▶ [TASK PROMPT]: Using the listing below, copy every line that mentions "waiting".

(RECORDS TO USE Opens)

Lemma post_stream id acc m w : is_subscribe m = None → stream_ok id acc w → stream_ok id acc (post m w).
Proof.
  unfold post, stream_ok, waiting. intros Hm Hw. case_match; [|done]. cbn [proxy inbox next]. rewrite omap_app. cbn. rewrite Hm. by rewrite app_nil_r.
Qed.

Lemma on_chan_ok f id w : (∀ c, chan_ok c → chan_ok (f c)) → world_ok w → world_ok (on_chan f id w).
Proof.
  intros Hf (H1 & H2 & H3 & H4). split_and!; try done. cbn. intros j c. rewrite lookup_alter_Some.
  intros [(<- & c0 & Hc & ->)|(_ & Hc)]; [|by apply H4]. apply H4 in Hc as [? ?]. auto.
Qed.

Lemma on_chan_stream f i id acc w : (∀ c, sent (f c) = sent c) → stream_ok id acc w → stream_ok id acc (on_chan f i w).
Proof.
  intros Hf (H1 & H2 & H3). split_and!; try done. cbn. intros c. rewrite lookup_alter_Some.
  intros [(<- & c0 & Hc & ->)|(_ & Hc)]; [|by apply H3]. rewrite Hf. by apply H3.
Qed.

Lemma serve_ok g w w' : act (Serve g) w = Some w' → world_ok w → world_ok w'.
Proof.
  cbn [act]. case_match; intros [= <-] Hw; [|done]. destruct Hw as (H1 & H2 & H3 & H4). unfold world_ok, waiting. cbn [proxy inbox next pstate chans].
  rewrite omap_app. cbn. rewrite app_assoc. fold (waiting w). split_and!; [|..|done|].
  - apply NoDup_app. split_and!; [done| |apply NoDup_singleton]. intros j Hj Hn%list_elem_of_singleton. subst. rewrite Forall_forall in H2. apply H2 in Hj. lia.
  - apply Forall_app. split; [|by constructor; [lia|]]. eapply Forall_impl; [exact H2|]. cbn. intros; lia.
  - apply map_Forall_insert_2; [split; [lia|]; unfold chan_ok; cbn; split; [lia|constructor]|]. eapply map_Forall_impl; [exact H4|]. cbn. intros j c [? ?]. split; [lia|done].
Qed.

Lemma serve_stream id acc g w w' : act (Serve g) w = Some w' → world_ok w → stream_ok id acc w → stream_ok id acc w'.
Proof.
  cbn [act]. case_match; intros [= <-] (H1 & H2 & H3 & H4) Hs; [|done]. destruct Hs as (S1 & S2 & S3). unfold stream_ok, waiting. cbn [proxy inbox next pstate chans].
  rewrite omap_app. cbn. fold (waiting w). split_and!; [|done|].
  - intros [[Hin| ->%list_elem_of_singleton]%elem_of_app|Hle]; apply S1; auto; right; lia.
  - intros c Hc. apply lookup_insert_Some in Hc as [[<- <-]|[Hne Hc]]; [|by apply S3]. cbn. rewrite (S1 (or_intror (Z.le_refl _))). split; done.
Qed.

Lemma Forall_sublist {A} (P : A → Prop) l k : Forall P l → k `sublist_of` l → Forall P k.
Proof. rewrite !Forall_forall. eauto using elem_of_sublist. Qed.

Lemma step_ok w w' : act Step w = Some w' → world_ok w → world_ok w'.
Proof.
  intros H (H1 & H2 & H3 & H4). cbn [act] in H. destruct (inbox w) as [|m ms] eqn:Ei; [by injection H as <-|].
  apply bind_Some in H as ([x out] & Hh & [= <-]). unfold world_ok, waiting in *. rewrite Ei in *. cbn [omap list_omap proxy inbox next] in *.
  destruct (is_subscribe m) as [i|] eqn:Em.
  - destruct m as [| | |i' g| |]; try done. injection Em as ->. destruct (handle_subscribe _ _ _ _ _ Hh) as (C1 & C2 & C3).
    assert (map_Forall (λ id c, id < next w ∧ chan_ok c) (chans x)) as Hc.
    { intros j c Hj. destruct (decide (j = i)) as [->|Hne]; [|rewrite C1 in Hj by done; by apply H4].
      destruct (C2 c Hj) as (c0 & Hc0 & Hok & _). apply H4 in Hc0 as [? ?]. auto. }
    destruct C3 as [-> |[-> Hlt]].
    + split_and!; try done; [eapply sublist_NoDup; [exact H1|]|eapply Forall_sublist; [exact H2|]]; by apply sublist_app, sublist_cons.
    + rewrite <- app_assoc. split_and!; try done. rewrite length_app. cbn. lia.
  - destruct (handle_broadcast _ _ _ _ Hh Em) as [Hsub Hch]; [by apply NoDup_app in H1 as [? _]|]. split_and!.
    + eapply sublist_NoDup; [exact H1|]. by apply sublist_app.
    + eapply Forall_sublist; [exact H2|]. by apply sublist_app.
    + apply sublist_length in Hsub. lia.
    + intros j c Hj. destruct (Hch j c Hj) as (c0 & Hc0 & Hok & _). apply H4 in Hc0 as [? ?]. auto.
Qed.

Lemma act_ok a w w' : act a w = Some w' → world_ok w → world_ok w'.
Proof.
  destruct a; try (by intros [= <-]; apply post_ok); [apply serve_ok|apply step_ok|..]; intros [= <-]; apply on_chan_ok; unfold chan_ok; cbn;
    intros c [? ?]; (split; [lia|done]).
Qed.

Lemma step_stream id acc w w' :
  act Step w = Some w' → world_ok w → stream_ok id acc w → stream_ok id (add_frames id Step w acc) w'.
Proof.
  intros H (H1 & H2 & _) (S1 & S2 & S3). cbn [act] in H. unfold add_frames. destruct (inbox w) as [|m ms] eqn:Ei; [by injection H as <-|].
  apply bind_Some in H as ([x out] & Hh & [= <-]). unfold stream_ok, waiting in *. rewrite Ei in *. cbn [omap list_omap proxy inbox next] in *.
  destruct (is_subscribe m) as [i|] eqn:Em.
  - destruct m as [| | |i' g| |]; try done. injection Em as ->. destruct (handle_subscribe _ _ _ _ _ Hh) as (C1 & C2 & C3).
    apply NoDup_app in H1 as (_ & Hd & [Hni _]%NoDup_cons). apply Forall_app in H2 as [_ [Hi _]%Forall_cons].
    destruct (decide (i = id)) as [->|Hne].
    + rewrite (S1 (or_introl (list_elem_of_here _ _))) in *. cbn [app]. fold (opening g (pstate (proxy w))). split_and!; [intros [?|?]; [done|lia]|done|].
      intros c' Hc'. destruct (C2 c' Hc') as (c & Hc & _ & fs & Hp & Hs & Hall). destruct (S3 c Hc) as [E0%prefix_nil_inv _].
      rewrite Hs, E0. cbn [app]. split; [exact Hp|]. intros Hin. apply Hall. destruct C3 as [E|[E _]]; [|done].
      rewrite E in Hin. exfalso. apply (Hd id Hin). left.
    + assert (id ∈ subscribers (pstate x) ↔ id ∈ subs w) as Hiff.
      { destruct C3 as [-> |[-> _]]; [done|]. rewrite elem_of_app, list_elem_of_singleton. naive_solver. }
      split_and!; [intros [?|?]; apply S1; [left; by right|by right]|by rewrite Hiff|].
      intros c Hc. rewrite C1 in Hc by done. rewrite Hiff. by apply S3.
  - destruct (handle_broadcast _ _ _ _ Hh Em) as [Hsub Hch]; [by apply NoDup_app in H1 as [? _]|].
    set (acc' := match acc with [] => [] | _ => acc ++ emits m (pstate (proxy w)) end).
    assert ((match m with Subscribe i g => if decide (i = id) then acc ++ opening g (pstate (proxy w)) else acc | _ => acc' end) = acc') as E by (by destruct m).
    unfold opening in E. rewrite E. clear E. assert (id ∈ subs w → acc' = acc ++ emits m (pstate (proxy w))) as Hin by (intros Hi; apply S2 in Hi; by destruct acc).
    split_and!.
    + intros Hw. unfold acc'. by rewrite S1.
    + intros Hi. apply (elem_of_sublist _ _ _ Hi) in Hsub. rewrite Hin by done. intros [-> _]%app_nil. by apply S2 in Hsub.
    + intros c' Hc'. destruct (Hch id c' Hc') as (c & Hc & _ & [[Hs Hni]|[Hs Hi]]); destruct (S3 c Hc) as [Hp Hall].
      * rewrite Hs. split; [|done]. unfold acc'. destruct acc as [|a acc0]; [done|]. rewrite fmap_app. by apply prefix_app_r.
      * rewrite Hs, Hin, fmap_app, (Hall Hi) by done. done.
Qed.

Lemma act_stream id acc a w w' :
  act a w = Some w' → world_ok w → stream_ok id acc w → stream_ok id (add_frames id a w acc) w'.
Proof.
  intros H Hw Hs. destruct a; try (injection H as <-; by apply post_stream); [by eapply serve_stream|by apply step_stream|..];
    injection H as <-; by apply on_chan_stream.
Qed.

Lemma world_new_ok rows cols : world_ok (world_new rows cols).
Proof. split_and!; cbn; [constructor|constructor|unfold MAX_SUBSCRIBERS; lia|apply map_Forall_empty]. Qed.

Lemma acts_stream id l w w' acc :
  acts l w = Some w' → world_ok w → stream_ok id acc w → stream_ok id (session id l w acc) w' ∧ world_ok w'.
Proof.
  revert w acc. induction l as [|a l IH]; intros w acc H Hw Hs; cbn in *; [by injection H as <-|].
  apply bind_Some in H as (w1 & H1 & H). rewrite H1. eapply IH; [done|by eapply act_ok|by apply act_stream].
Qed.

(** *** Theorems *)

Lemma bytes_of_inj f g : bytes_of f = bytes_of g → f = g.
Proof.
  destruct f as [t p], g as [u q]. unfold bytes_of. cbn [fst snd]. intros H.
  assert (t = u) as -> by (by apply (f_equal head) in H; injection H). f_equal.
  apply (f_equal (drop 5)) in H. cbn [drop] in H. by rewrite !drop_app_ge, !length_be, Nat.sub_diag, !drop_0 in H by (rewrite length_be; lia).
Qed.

(RECORDS TO USE Closes)

▶ [SOLUTION TO THIS PROBLEM]:
  unfold post, stream_ok, waiting. intros Hm Hw. case_match; [|done]. cbn [proxy inbox next]. rewrite omap_app. cbn. rewrite Hm. by rewrite app_nil_r.
  cbn [act]. case_match; intros [= <-] Hw; [|done]. destruct Hw as (H1 & H2 & H3 & H4). unfold world_ok, waiting. cbn [proxy inbox next pstate chans].
  rewrite omap_app. cbn. rewrite app_assoc. fold (waiting w). split_and!; [|..|done|].
  cbn [act]. case_match; intros [= <-] (H1 & H2 & H3 & H4) Hs; [|done]. destruct Hs as (S1 & S2 & S3). unfold stream_ok, waiting. cbn [proxy inbox next pstate chans].
  rewrite omap_app. cbn. fold (waiting w). split_and!; [|done|].
  apply bind_Some in H as ([x out] & Hh & [= <-]). unfold world_ok, waiting in *. rewrite Ei in *. cbn [omap list_omap proxy inbox next] in *.
  apply bind_Some in H as ([x out] & Hh & [= <-]). unfold stream_ok, waiting in *. rewrite Ei in *. cbn [omap list_omap proxy inbox next] in *.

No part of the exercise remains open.